Data under study:
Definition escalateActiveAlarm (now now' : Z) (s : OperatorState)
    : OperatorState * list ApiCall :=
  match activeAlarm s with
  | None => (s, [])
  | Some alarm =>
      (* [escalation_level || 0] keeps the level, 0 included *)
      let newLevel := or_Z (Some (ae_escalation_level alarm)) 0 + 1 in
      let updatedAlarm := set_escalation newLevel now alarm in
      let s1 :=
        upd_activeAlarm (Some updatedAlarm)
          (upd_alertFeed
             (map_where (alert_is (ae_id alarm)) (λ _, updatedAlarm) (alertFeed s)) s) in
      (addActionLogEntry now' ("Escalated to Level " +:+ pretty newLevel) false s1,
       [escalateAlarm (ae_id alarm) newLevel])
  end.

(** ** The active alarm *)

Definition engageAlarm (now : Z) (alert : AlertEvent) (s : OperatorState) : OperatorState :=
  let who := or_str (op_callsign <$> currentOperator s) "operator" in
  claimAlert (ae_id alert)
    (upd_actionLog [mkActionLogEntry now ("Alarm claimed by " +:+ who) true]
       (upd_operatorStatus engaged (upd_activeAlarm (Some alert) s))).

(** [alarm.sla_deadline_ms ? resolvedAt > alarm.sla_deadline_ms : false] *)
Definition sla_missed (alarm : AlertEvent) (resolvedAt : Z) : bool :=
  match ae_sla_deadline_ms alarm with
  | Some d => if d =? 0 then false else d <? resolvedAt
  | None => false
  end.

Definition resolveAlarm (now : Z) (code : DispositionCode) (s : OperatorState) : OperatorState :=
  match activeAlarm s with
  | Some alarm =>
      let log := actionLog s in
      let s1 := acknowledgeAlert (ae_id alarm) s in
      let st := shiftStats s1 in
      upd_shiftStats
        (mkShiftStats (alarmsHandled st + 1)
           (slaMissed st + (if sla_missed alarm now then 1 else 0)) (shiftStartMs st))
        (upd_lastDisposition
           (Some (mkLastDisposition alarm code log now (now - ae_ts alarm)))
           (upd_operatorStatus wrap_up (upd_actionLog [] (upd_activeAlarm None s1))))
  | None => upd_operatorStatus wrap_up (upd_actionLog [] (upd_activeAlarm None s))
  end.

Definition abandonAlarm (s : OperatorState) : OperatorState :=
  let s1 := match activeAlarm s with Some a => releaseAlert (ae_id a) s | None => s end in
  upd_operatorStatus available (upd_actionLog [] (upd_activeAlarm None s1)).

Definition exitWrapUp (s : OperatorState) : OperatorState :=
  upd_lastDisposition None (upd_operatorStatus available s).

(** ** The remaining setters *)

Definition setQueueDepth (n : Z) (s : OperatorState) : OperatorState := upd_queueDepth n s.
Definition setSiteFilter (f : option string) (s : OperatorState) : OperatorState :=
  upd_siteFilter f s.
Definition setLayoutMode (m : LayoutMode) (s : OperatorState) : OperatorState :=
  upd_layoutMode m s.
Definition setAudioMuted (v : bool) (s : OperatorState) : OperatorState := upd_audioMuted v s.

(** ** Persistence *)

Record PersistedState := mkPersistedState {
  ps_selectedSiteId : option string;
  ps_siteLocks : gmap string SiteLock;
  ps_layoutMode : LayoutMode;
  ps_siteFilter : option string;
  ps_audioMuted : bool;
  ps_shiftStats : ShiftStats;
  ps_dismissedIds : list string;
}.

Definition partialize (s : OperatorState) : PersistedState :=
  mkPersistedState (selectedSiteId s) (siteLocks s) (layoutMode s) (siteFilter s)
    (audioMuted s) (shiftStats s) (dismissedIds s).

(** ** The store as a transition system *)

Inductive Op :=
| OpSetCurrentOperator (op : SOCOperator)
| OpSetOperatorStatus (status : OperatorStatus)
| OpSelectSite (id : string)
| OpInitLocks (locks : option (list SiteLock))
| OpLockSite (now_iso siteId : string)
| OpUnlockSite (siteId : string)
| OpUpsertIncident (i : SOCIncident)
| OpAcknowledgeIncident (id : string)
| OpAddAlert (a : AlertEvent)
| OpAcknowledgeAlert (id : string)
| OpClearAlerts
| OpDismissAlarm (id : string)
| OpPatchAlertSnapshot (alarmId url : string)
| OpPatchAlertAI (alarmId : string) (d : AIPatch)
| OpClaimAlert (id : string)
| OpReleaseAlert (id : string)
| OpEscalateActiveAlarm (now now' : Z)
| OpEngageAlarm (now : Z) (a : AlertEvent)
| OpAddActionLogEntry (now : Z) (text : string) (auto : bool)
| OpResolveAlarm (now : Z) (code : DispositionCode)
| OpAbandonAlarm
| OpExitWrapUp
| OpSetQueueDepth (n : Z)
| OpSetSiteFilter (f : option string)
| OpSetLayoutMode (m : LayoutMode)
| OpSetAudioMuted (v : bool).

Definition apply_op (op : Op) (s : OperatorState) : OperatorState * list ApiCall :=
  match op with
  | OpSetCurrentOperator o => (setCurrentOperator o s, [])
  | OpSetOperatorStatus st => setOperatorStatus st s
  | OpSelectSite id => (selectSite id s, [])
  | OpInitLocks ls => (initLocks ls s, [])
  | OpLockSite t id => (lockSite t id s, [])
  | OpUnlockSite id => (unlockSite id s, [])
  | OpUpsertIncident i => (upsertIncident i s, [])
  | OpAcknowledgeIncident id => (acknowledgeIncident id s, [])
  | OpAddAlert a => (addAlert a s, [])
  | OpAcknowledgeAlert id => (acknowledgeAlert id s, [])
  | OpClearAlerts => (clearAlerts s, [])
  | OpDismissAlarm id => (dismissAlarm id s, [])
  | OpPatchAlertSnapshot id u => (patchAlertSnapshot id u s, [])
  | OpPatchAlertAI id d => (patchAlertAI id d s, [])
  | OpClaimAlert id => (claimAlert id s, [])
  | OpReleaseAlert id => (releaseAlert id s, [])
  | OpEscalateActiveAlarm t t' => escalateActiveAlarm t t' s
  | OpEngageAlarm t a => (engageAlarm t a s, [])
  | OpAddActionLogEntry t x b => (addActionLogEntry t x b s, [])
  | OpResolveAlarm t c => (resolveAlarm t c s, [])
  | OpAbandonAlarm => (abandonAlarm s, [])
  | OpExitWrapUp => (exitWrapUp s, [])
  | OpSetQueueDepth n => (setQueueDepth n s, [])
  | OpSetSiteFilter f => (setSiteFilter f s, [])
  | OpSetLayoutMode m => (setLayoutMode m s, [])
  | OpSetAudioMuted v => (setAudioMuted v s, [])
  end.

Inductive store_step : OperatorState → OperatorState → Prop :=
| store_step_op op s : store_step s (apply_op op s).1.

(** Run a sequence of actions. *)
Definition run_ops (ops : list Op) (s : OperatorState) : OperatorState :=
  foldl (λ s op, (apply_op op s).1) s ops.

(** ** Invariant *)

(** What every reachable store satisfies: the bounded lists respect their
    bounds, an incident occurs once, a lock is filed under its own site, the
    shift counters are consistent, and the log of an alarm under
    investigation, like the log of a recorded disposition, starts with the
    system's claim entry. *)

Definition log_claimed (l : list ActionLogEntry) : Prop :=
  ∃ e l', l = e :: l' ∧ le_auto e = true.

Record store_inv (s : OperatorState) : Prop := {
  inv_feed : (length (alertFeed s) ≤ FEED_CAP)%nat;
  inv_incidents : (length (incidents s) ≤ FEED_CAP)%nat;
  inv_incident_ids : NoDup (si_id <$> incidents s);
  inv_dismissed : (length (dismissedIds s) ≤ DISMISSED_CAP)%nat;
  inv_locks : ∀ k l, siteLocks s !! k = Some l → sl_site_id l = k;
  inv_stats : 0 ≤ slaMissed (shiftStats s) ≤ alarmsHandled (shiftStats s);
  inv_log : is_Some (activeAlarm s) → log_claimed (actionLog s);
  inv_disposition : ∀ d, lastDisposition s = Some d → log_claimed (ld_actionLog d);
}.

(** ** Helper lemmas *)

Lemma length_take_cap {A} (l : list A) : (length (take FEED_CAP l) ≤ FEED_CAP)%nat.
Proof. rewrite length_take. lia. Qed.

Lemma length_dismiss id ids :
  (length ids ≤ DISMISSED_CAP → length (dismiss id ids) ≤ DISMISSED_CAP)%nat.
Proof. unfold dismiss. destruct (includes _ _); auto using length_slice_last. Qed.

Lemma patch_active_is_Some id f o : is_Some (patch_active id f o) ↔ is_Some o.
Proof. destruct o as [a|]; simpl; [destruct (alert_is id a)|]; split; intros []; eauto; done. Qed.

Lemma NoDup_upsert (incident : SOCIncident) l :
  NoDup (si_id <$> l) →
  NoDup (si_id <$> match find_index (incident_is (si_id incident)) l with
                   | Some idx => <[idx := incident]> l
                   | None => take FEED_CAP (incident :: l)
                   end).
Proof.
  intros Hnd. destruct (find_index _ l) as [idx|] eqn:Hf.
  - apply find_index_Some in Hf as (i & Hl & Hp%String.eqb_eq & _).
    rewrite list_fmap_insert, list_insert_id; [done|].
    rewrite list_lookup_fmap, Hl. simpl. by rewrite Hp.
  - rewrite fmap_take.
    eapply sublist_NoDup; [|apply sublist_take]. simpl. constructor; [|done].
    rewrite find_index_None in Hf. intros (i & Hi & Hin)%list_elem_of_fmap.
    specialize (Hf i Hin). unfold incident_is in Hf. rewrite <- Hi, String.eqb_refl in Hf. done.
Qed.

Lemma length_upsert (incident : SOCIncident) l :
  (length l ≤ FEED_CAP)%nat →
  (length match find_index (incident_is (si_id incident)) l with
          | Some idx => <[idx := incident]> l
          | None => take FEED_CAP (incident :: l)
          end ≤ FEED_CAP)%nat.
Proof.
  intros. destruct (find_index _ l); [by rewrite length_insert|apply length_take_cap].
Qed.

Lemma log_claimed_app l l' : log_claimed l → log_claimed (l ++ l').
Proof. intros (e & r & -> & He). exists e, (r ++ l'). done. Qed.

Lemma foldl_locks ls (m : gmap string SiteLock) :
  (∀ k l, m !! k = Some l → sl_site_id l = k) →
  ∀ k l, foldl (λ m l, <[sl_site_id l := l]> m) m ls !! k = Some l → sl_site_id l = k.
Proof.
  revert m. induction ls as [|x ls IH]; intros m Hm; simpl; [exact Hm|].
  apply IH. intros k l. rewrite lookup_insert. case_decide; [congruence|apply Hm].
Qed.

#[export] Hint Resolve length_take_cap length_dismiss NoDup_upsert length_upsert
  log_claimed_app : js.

==

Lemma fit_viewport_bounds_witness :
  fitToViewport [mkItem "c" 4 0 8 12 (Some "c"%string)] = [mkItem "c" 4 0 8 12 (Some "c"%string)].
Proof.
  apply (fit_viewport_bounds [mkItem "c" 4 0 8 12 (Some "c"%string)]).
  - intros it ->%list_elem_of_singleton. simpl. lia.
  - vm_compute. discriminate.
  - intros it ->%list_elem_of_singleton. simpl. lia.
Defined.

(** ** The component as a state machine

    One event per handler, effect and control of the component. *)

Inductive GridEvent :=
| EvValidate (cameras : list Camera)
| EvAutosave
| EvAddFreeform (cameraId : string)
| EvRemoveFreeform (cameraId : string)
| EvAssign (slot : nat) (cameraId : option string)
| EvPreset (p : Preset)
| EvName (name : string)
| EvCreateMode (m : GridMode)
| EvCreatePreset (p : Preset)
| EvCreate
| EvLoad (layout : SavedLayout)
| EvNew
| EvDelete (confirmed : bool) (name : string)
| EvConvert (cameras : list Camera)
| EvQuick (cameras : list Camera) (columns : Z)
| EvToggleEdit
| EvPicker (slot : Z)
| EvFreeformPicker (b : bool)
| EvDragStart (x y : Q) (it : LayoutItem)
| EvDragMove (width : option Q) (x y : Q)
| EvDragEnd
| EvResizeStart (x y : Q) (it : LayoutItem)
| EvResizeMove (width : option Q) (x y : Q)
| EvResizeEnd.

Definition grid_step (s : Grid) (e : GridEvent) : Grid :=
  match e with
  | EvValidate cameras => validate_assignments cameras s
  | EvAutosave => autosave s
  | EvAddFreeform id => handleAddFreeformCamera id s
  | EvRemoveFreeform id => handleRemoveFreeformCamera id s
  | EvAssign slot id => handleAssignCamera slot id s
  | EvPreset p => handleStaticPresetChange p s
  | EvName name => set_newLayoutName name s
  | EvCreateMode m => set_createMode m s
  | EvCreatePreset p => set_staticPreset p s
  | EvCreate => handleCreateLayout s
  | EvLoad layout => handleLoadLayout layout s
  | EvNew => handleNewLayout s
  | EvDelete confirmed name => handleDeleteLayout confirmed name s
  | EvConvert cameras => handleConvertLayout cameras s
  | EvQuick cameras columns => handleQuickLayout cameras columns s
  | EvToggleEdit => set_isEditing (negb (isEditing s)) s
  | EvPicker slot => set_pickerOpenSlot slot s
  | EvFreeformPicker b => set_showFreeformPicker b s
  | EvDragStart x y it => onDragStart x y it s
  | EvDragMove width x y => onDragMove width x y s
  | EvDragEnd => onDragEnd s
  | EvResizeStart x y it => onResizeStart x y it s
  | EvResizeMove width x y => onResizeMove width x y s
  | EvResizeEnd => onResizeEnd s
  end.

Exercise requirements: From the preceding records, count the lines where "confirmed" occurs and reply with the number only.

Output for this exercise: 2